In Memoriam: Hanna Newcomb

I knew Hanna when we served on the Hamilton Mundialization Committee. Here is the text of a memorial printed about her in the World Federalist's Newpaper for May.




In Memoriam
Hanna Newcombe’s commitment to peace


"Hanna Newcombe, an active member of the World Federalists for nearly four decades, died April 10 after a short illness.

She served twice as national president of the organization. Although she received her PhD in chemistry, she will be remembered as a pioneer in the field of peace research. In the mid-1960s, after meeting Norman Alcock, a physicist who had founded the Canadian Peace Research Institute (CPRI), Hanna realized that
she had found her calling: the use of science to better understand the path to peace.

With her husband Alan, she worked at CPRI and then cofounded the Peace Research Institute – Dundas (PRI-D). The Newcombes published numerous Peace Research Review monographs as well as the Peace Research Abstracts Journal. During the Cold War years, peace research and peace studies was not widely accepted by mainstream academia. Selling the peace research abstracts to libraries across North America was what maintained a modest revenue flow to the PRI-D.

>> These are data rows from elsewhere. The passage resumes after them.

(** [int(v)]. *)
Definition int (v : json) : exn + Z :=
  match v with
  | JInt n => inr n
  | JBool b => inr (if b then 1 else 0)
  | JFloat x =>
      match Float.to_int x with
      | Some n => inr n
      | None =>
          match x with
          | S754_nan => inl (ValueError (OtherText "cannot convert float NaN to integer"))
          | _ => inl OverflowError
          end
      end
  | JStr s =>
      match int_of_str s with
      | Some n => inr n
      | None => inl (ValueError (InvalidLiteralText s))
      end
  | _ => inl TypeError
  end.

Definition _parse_payment_requirements (header_value : string) : exn + json :=
  match b64_json_loads header_value with
  | Some v => inr v
  | None => inl (ValueError (ParseFailedText (b64_json_error header_value)))
  end.

Definition with_0x (signature : string) : string :=
  if String.prefix "0x" signature then signature else ("0x" ++ signature)%string.

Definition _build_payment_header (requirements : json) (signature : string)
    (nonce : bytes) : M string :=
  version ← lift (get requirements "x402Version" (JInt 1));
  scheme ← lift (get requirements "scheme" (JStr "exact"));
  network ← lift (get requirements "network" JNull);
  from ← address;
  to ← lift (getitem requirements "payTo");
  amount ← lift (getitem requirements "maxAmountRequired");
  valid_until ← lift (getitem requirements "validUntil");
  let payload :=
    JObj [
      ("x402Version", version);
      ("scheme", scheme);
      ("network", network);
      ("payload", JObj [
         ("signature", JStr (with_0x signature));
         ("authorization", JObj [
            ("from", JStr from);
            ("to", to);
            ("value", JStr (str_of amount));
            ("validAfter", JStr "0");
            ("validBefore", JStr (str_of valid_until));
            ("nonce", JStr ("0x" ++ hex nonce))
         ])
      ])
    ]%string in
  mret (b64_json_dumps payload).

(** The logging of the settlement header, which only [_run] has. *)
Definition log_payment_response (paid_response : response) (run_manager : bool) : M unit :=
  let payment_response :=
    str_or (headers_get paid_response "PAYMENT-RESPONSE")
           (headers_get paid_response "X-PAYMENT-RESPONSE") in
  match payment_response with
  | Some value =>
      if str_truthy payment_response && run_manager then
        except_pass (
          pr_data ← lift (match b64_json_loads value with
                          | Some v => inr v
                          | None => inl (OtherError "Exception")
                          end);
          tx ← lift (get pr_data "txHash" (JStr "unknown"));
          emit (OnText tx))
      else mret tt
  | None => mret tt
  end.

Definition _run (tool : X402PaymentTool) (client : transport) (env : environment)
    (url : string) (method : string) (body : option string)
    (headers : option (gmap string string)) (max_price_usd : option float)
    (run_manager : bool) : M reply :=
  let request_headers := headers_or_empty headers in
  (* Initial request *)
  response ← client_request client 0
    {| method := method; url := url; content := body; headers := request_headers |};
  (* If not 402, return response directly *)
  if negb (status_code response =? 402) then
    if 400 <=? status_code response then
      mret (ErrorStatus (status_code response) (text response))
    else mret (Body (text response))
  else
  (* Handle 402 Payment Required *)
  let payment_header :=
    str_or (headers_get response "PAYMENT-REQUIRED")
           (headers_get response "X-PAYMENT-REQUIRED") in
  match payment_header with
  | None => mret MissingPaymentHeader
  | Some header_value =>
  if negb (str_truthy payment_header) then mret MissingPaymentHeader
  else
  match _parse_payment_requirements header_value with
  | inl (ValueError e) => mret (ErrorParsing e)
  | inl e => raise e
  | inr requirements =>
  (* Extract payment details *)
  amount_raw ← lift (get requirements "maxAmountRequired" (JInt 0));
  amount_units ← lift (int amount_raw);
  d ← lift_decimal (units_to_usd amount_units);
  let amount_usd := PyDecimal.to_float d in
  pay_to ← lift (get requirements "payTo" JNull);
  valid_raw ← lift (get requirements "validUntil" (JInt 0));
  valid_until ← lift (int valid_raw);
  network_required ← lift (get requirements "network" JNull);
  (* Check network compatibility *)
  w ← self;
  if truthy network_required && differs_from_str network_required (network w) then
    mret (NetworkMismatch network_required (network w))
  else
  (* Check price limit *)
  let effective_max := float_or max_price_usd (remaining_usd w) in
  if Float.gt amount_usd effective_max then
    mret (PriceRejected amount_usd pay_to effective_max)
  else
  (* Check budget *)
  if negb (can_afford w amount_usd) then
    mret (InsufficientBudget amount_usd (remaining_usd w))
  else
  if negb (auto_pay tool) then mret (PaymentDeclined amount_usd pay_to)
  else
  (* Sign the payment *)
  signed ← except_ValueError
    (r ← sign_payment pay_to amount_units valid_until url env; mret (inr r))
    (fun e => mret (inl (PaymentSigningFailed e)));
  match signed with
  | inl failed => mret failed
  | inr (signature, nonce) =>
  (* Build payment header *)
  payment_value ← _build_payment_header requirements signature nonce;
  (* Retry with payment *)
  let request_headers := <["PAYMENT-SIGNATURE" := payment_value]> request_headers in
  paid_response ← client_request client 1
    {| method := method; url := url; content := body; headers := request_headers |};
  if 400 <=? status_code paid_response then
    mret (ErrorAfterPayment (status_code paid_response) (text paid_response))
  else
  (* Log payment response if present *)
  _ ← log_payment_response paid_response run_manager;
  mret (Body (text paid_response))
  end
  end
  end.

Definition _arun (tool : X402PaymentTool) (client : transport) (env : environment)
    (url : string) (method : string) (body : option string)
    (headers : option (gmap string string)) (max_price_usd : option float)
    (run_manager : bool) : M reply :=
  let request_headers := headers_or_empty headers in
  (* Initial request *)
  response ← client_request client 0
    {| method := method; url := url; content := body; headers := request_headers |};
  (* If not 402, return response directly *)
  if negb (status_code response =? 402) then
    if 400 <=? status_code response then
      mret (ErrorStatus (status_code response) (text response))
    else mret (Body (text response))
  else
  (* Handle 402 Payment Required *)
  let payment_header :=
    str_or (headers_get response "PAYMENT-REQUIRED")
           (headers_get response "X-PAYMENT-REQUIRED") in
  match payment_header with
  | None => mret MissingPaymentHeader
  | Some header_value =>
  if negb (str_truthy payment_header) then mret MissingPaymentHeader
  else
  match _parse_payment_requirements header_value with
  | inl (ValueError e) => mret (ErrorParsing e)
  | inl e => raise e
  | inr requirements =>
  (* Extract payment details *)
  amount_raw ← lift (get requirements "maxAmountRequired" (JInt 0));
  amount_units ← lift (int amount_raw);
  d ← lift_decimal (units_to_usd amount_units);
  let amount_usd := PyDecimal.to_float d in
  pay_to ← lift (get requirements "payTo" JNull);
  valid_raw ← lift (get requirements "validUntil" (JInt 0));
  valid_until ← lift (int valid_raw);
  network_required ← lift (get requirements "network" JNull);
  (* Check network compatibility *)
  w ← self;
  if truthy network_required && differs_from_str network_required (network w) then
    mret (NetworkMismatch network_required (network w))
  else
  (* Check price limit *)
  let effective_max := float_or max_price_usd (remaining_usd w) in
  if Float.gt amount_usd effective_max then
    mret (PriceRejected amount_usd pay_to effective_max)
  else
  (* Check budget *)
  if negb (can_afford w amount_usd) then
    mret (InsufficientBudget amount_usd (remaining_usd w))
  else
  if negb (auto_pay tool) then mret (PaymentDeclined amount_usd pay_to)
  else
  (* Sign the payment *)
  signed ← except_ValueError
    (r ← sign_payment pay_to amount_units valid_until url env; mret (inr r))
    (fun e => mret (inl (PaymentSigningFailed e)));
  match signed with
  | inl failed => mret failed
  | inr (signature, nonce) =>
  (* Build payment header *)
  payment_value ← _build_payment_header requirements signature nonce;
  (* Retry with payment *)
  let request_headers := <["PAYMENT-SIGNATURE" := payment_value]> request_headers in
  paid_response ← client_request client 1
    {| method := method; url := url; content := body; headers := request_headers |};
  if 400 <=? status_code paid_response then
    mret (ErrorAfterPayment (status_code paid_response) (text paid_response))
  else
  mret (Body (text paid_response))
  end
  end
  end.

A quote at the bottom of the PRI-D letterhead (adapted from Epictetus, the Discourses) summed up Hanna Newcombe’s broad-based scholarly approach:

“Observe, this is the beginning of philosophy - a recognition of the conflicts among men, an inquiry into their causes, the discovery of a standard of judgment, and a condemnation of mere opinion.”

It was the problem of peace that brought her to world federalism, a recognition of the need not only for institutions of law and world order to avert war and promote international security, but also as mechanisms for providing justice and welfare for the world’s citizens.

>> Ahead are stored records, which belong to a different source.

Lemma lookup_setitem {V : Type} (d : dict V) k v k' :
  lookup (setitem d k v) k' = if String.eqb k k' then Some v else lookup d k'.
Proof.
  induction d as [|[k0 v0] r IH]; simpl.
  - rewrite String.eqb_sym; destruct (String.eqb k' k); reflexivity.
  - destruct (String.eqb k0 k) eqn:E0; simpl.
    + apply String.eqb_eq in E0; subst k0.
      destruct (String.eqb k k'); reflexivity.
    + rewrite IH.
      destruct (String.eqb k0 k') eqn:E1; [|reflexivity].
      apply String.eqb_eq in E1; subst k0.
      rewrite String.eqb_sym, E0; reflexivity.
Qed.

Lemma in_keys_setitem {V : Type} (d : dict V) k v k' :
  In k' (map fst (setitem d k v)) <-> k' = k \/ In k' (map fst d).
Proof.
  induction d as [|[k0 v0] r IH]; simpl.
  - split; intros [H|[]]; left; symmetry; exact H.
  - destruct (String.eqb k0 k) eqn:E0; simpl.
    + apply String.eqb_eq in E0; subst k0.
      split; [intros [H|H]; [left; symmetry; exact H | right; right; exact H]|].
      intros [H|[H|H]]; [left; symmetry; exact H | left; exact H | right; exact H].
    + rewrite IH. tauto.
Qed.

Lemma nodup_setitem {V : Type} (d : dict V) k v :
  NoDup (map fst d) -> NoDup (map fst (setitem d k v)).
Proof.
  induction d as [|[k0 v0] r IH]; simpl; intros Hd.
  - constructor; [intros []|constructor].
  - inversion Hd as [|x l Hnot Hr]; subst.
    destruct (String.eqb k0 k) eqn:E0; simpl.
    + constructor; assumption.
    + constructor; [|exact (IH Hr)].
      rewrite in_keys_setitem; intros [<- | Hin]; [|contradiction].
      rewrite String.eqb_refl in E0; discriminate.
Qed.

(** The row whose first cell prints as [k] and that comes last. *)
Definition key_is (k : String.string) (row : list cell) : bool :=
  match row_key row with Some k' => String.eqb k' k | None => false end.

Definition last_row_with_key (rows : list (list cell)) k : option (list cell) :=
  hd_error (rev (filter (key_is k) rows)).

Lemma hd_error_app_single {A : Type} (l : list A) x :
  hd_error (l ++ [x]) = match hd_error l with Some y => Some y | None => Some x end.
Proof. destruct l; reflexivity. Qed.

Lemma values_from_lookup rows : forall d d' k,
  values_from d rows = Some d' ->
  lookup d' k = match last_row_with_key rows k with
                | Some row => last_cell row
                | None => lookup d k
                end.
Proof.
  unfold last_row_with_key.
  induction rows as [|row rest IH]; intros d d' k H; simpl in H.
  - injection H as <-; reflexivity.
  - destruct (first_cell row) as [c0|] eqn:Hf; [|discriminate].
    destruct (last_cell row) as [cl|] eqn:Hl; [|discriminate].
    rewrite (IH _ _ k H), lookup_setitem.
    assert (Hk : key_is k row = String.eqb (str c0) k)
      by (unfold key_is, row_key; rewrite Hf; reflexivity).
    simpl filter; rewrite Hk.
    destruct (String.eqb (str c0) k) eqn:Ek.
    + simpl rev; rewrite hd_error_app_single.
      destruct (hd_error (rev (filter (key_is k) rest))); [reflexivity|exact (eq_sym Hl)].
    + reflexivity.
Qed.

Lemma values_from_keys rows : forall d d',
  values_from d rows = Some d' ->
  NoDup (map fst d) -> NoDup (map fst d') /\
  (forall k, In k (map fst d') <->
             In k (map fst d) \/ exists row, In row rows /\ row_key row = Some k).
Proof.
  induction rows as [|row rest IH]; intros d d' H Hd; simpl in H.
  - injection H as <-; split; [exact Hd|].
    intros k; split; [tauto|]. intros [Hk | [row [[] _]]]; exact Hk.
  - destruct (first_cell row) as [c0|] eqn:Hf; [|discriminate].
    destruct (last_cell row) as [cl|] eqn:Hl; [|discriminate].
    destruct (IH _ _ H (nodup_setitem d _ _ Hd)) as [Hn Hk].
    assert (Hr : row_key row = Some (str c0))
      by (unfold row_key; rewrite Hf; reflexivity).
    split; [exact Hn|]. intros k; rewrite Hk, in_keys_setitem.
    split.
    + intros [[-> | Hin] | [r [Hr' Hrk]]].
      * right; exists row; split; [left; reflexivity | exact Hr].
      * left; exact Hin.
      * right; exists r; split; [right; exact Hr' | exact Hrk].
    + intros [Hin | [r [[<- | Hr'] Hrk]]].
      * left; right; exact Hin.
      * rewrite Hr in Hrk; injection Hrk as <-; left; left; reflexivity.
      * right; exists r; split; assumption.
Qed.

Lemma values_from_none rows : forall d,
  values_from d rows = None <-> In [] rows.
Proof.
  induction rows as [|row rest IH]; intros d; simpl.
  - split; [discriminate | intros []].
  - destruct row as [|c0 r]; simpl.
    + split; [intros _; left; reflexivity | reflexivity].
    + unfold last_cell; simpl rev.
      destruct (rev r ++ [c0]) eqn:E; [destruct (rev r); discriminate|].
      simpl; rewrite IH. split; [intros H; right; exact H|].
      intros [H | H]; [discriminate | exact H].
Qed.

(** The dict comprehension [values] maps a key [k] to the last cell of
    the last row whose first cell prints as [k]; a key printed by no row
    is missing. *)
Theorem values_lookup_last_row rows d k :
  values rows = Some d ->
  lookup d k = match last_row_with_key rows k with
               | Some row => last_cell row
               | None => None
               end.
Proof. intros H; exact (values_from_lookup rows [] d k H). Qed.

(** The keys of [values] are distinct and are exactly the printed first
    cells of the rows. *)
Theorem values_keys rows d :
  values rows = Some d ->
  NoDup (map fst d) /\
  (forall k, In k (map fst d) <-> exists row, In row rows /\ row_key row = Some k).
Proof.
  intros H; destruct (values_from_keys rows [] d H (NoDup_nil _)) as [Hn Hk].
  split; [exact Hn|]. intros k; rewrite Hk; simpl; tauto.
Qed.

(** The comprehension raises IndexError exactly when some row is empty. *)
Theorem values_index_error rows :
  values rows = None <-> In [] rows.
Proof. apply values_from_none. Qed.

Lemma max_key_from_spec {A : Type} (key : A -> nat) l : forall best m,
  max_key_from key best l = m ->
  In m (best :: l) /\
  (forall x, In x (best :: l) -> key x <= key m) /\
  exists pre post, best :: l = pre ++ m :: post /\ forall x, In x pre -> key x < key m.
Proof.
  induction l as [|x r IH]; intros best m H; simpl in H.
  - subst m; split; [left; reflexivity|]. split.
    + intros x [<- | []]; lia.
    + exists [], []; split; [reflexivity | intros x []].
  - destruct (Nat.ltb (key best) (key x)) eqn:Hlt.
    + apply Nat.ltb_lt in Hlt.
      destruct (IH x m H) as [Hin [Hmax [pre [post [Heq Hpre]]]]].
      split; [right; exact Hin|]. split.
      * intros y [<- | Hy]; [specialize (Hmax x (or_introl eq_refl)); lia|].
        apply Hmax; exact Hy.
      * exists (best :: pre), post; split; [rewrite Heq; reflexivity|].
        intros y [<- | Hy]; [specialize (Hmax x (or_introl eq_refl)); lia|].
        apply Hpre; exact Hy.
    + apply Nat.ltb_ge in Hlt.
      destruct (IH best m H) as [Hin [Hmax [pre [post [Heq Hpre]]]]].
      split; [destruct Hin as [<- | Hin]; [left; reflexivity | right; right; exact Hin]|].
      split.
      * intros y [<- | [<- | Hy]].
        -- apply Hmax; left; reflexivity.
        -- specialize (Hmax best (or_introl eq_refl)); lia.
        -- apply Hmax; right; exact Hy.
      * destruct pre as [|b pre'].
        -- simpl in Heq; injection Heq as <- <-.
           exists [], (x :: r); split; [reflexivity | intros y []].
        -- simpl in Heq; injection Heq as Hb0 Hr; subst b.
           exists (best :: x :: pre'), post; split; [rewrite Hr; reflexivity|].
           assert (Hb : key best < key m) by (apply Hpre; left; reflexivity).
           intros y [<- | [<- | Hy]]; [exact Hb | lia | apply Hpre; right; exact Hy].
Qed.

(** [max(g_nx_ccs, key=len)] raises ValueError exactly when there is no
    component; otherwise it returns the subgraph induced by one of the
    components, with at least as many nodes as every other component's,
    and every component listed before it has strictly fewer nodes. *)
Theorem largest_component_spec g_nx ccs :
  (largest_component g_nx ccs = None <-> ccs = []) /\
  forall h, largest_component g_nx ccs = Some h ->
    (exists c, In c ccs /\ h = subgraph g_nx c) /\
    (forall c, In c ccs -> graph_len (subgraph g_nx c) <= graph_len h) /\
    exists pre post, ccs = pre ++ post /\
      (exists c post', post = c :: post' /\ h = subgraph g_nx c) /\
      forall c, In c pre -> graph_len (subgraph g_nx c) < graph_len h.
Proof.
  unfold largest_component, max_key.
  split.
  - destruct ccs; simpl; split; congruence.
  - intros h H.
    destruct ccs as [|c0 cs]; [discriminate|]; simpl in H; injection H as H.
    destruct (max_key_from_spec graph_len _ _ _ H) as [Hin [Hmax [pre [post [Heq Hpre]]]]].
    change (subgraph g_nx c0 :: map (subgraph g_nx) cs) with (map (subgraph g_nx) (c0 :: cs)) in *.
    split; [|split].
    + apply in_map_iff in Hin as [c [<- Hc]]; exists c; split; [exact Hc | reflexivity].
    + intros c Hc; apply Hmax, in_map; exact Hc.
    + apply map_eq_app in Heq as [pre0 [post0 [Hsplit [Hpre0 Hpost0]]]].
      apply map_eq_cons in Hpost0 as [c [post' [Hpost' [Hc _]]]].
      exists pre0, post0; split; [exact Hsplit|]. split.
      * exists c, post'; split; [exact Hpost' | symmetry; exact Hc].
      * intros c' Hc'; apply Hpre; rewrite <- Hpre0; apply in_map; exact Hc'.
Qed.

Her views became more widely recognized in the 1980s with the rise of a broadbased peace and disarmament movement. She was also actively involved with the Quakers and Canadian Voice of Women for Peace and helped establish the Canadian Peace Research and Education Association.

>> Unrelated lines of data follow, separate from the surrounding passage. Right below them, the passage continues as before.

(** For an existing day of the years -5000000 to 5000000 [NewLocalDate]
    neither wraps nor hits a sentinel, and [Time] of its result shows
    the year, month and day it was given. *)
Theorem NewLocalDate_decode (y m d : Z) :
  -5000000 <= y <= 5000000 -> validDate y m d ->
  NewLocalDate y m d = mkLocalDate (epochDay y m d) true /\
  DateOf (Time (NewLocalDate y m d)) = (y, m, d) /\
  IsInfinity (NewLocalDate y m d) = false /\
  IsNegInfinity (NewLocalDate y m d) = false.
Proof.
  intros Hy Hv. pose proof (epochDay_range_wide y m d Hy Hv) as Hr.
  assert (E : NewLocalDate y m d = mkLocalDate (epochDay y m d) true).
  { rewrite NewLocalDate_epochDay, wrap32_id
      by (unfold in_int32, MinInt32, MaxInt32; lia). reflexivity. }
  rewrite E. split; [reflexivity |]. split; [| split].
  - rewrite DateOf_Time by (cbn [Days]; unfold daysInfinity, MaxInt32; lia).
    cbn [Days]. unfold epochDay.
    replace (dateToAbsDays y m d - epochAbsDays + epochAbsDays)
      with (dateToAbsDays y m d) by lia.
    apply absDate_inv; [unfold absoluteZeroYear; lia | exact Hv | lia].
  - unfold IsInfinity, daysInfinity, MaxInt32. cbn [Days]. apply Z.eqb_neq. lia.
  - unfold IsNegInfinity, daysNegInfinity, MinInt32. cbn [Days].
    apply Z.eqb_neq. lia.
Qed.

Lemma NewLocalDate_decode_witness :
  DateOf (Time (NewLocalDate 2024 2 29)) = (2024, 2, 29).
Proof.
  apply (NewLocalDate_decode 2024 2 29).
  - lia.
  - vm_compute. repeat split; discriminate.
Defined.

(** On existing days of those years the order of the dates is the order
    of the calendar, and equal dates are the same day. *)
Theorem NewLocalDate_monotone (y1 m1 d1 y2 m2 d2 : Z) :
  -5000000 <= y1 <= 5000000 -> -5000000 <= y2 <= 5000000 ->
  validDate y1 m1 d1 -> validDate y2 m2 d2 ->
  (IsBefore (NewLocalDate y1 m1 d1) (NewLocalDate y2 m2 d2) = true <->
   y1 < y2 \/ (y1 = y2 /\ (m1 < m2 \/ (m1 = m2 /\ d1 < d2)))) /\
  (IsEqual (NewLocalDate y1 m1 d1) (NewLocalDate y2 m2 d2) = true <->
   y1 = y2 /\ m1 = m2 /\ d1 = d2).
Proof.
  intros Hy1 Hy2 Hv1 Hv2.
  pose proof (epochDay_range_wide y1 m1 d1 Hy1 Hv1) as Hr1.
  pose proof (epochDay_range_wide y2 m2 d2 Hy2 Hv2) as Hr2.
  rewrite !NewLocalDate_epochDay, !wrap32_id
    by (unfold in_int32, MinInt32, MaxInt32; lia).
  unfold IsBefore, IsEqual. cbn [Days Valid]. rewrite andb_true_r.
  rewrite Z.ltb_lt, Z.eqb_eq.
  assert (Hcases : (y1 < y2 \/ (y1 = y2 /\ (m1 < m2 \/ (m1 = m2 /\ d1 < d2)))) \/
                   (y1 = y2 /\ m1 = m2 /\ d1 = d2) \/
                   (y2 < y1 \/ (y2 = y1 /\ (m2 < m1 \/ (m2 = m1 /\ d2 < d1)))))
    by lia.
  destruct Hcases as [Hlt | [(-> & -> & ->) | Hgt]].
  - pose proof (epochDay_lt _ _ _ _ _ _ Hv1 Hv2 Hlt). split; split; intros; lia.
  - split; split; intros; lia.
  - pose proof (epochDay_lt _ _ _ _ _ _ Hv2 Hv1 Hgt). split; split; intros; lia.
Qed.

Lemma NewLocalDate_monotone_witness :
  IsBefore (NewLocalDate 2023 12 31) (NewLocalDate 2024 1 1) = true.
Proof.
  apply (proj1 (NewLocalDate_monotone 2023 12 31 2024 1 1
                  ltac:(lia) ltac:(lia)
                  ltac:(vm_compute; repeat split; discriminate)
                  ltac:(vm_compute; repeat split; discriminate))).
  left. lia.
Defined.

End CalendarOrder.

She received the Pearson Peace Medal in 1997 and was awarded the Order of Canada in 2007. In 2006, WFM–Canada inaugurated an award in her honour, the “Hanna Newcombe Lifetime Achievement Award,”
recognizing the outstanding contributions made by individuals from within the movement.

With modesty, considerable intellect and a genuine intellectual curiosity, and with a strong belief in humanity and the power of ideas, Hanna Newcombe set a fine example, and made a difference.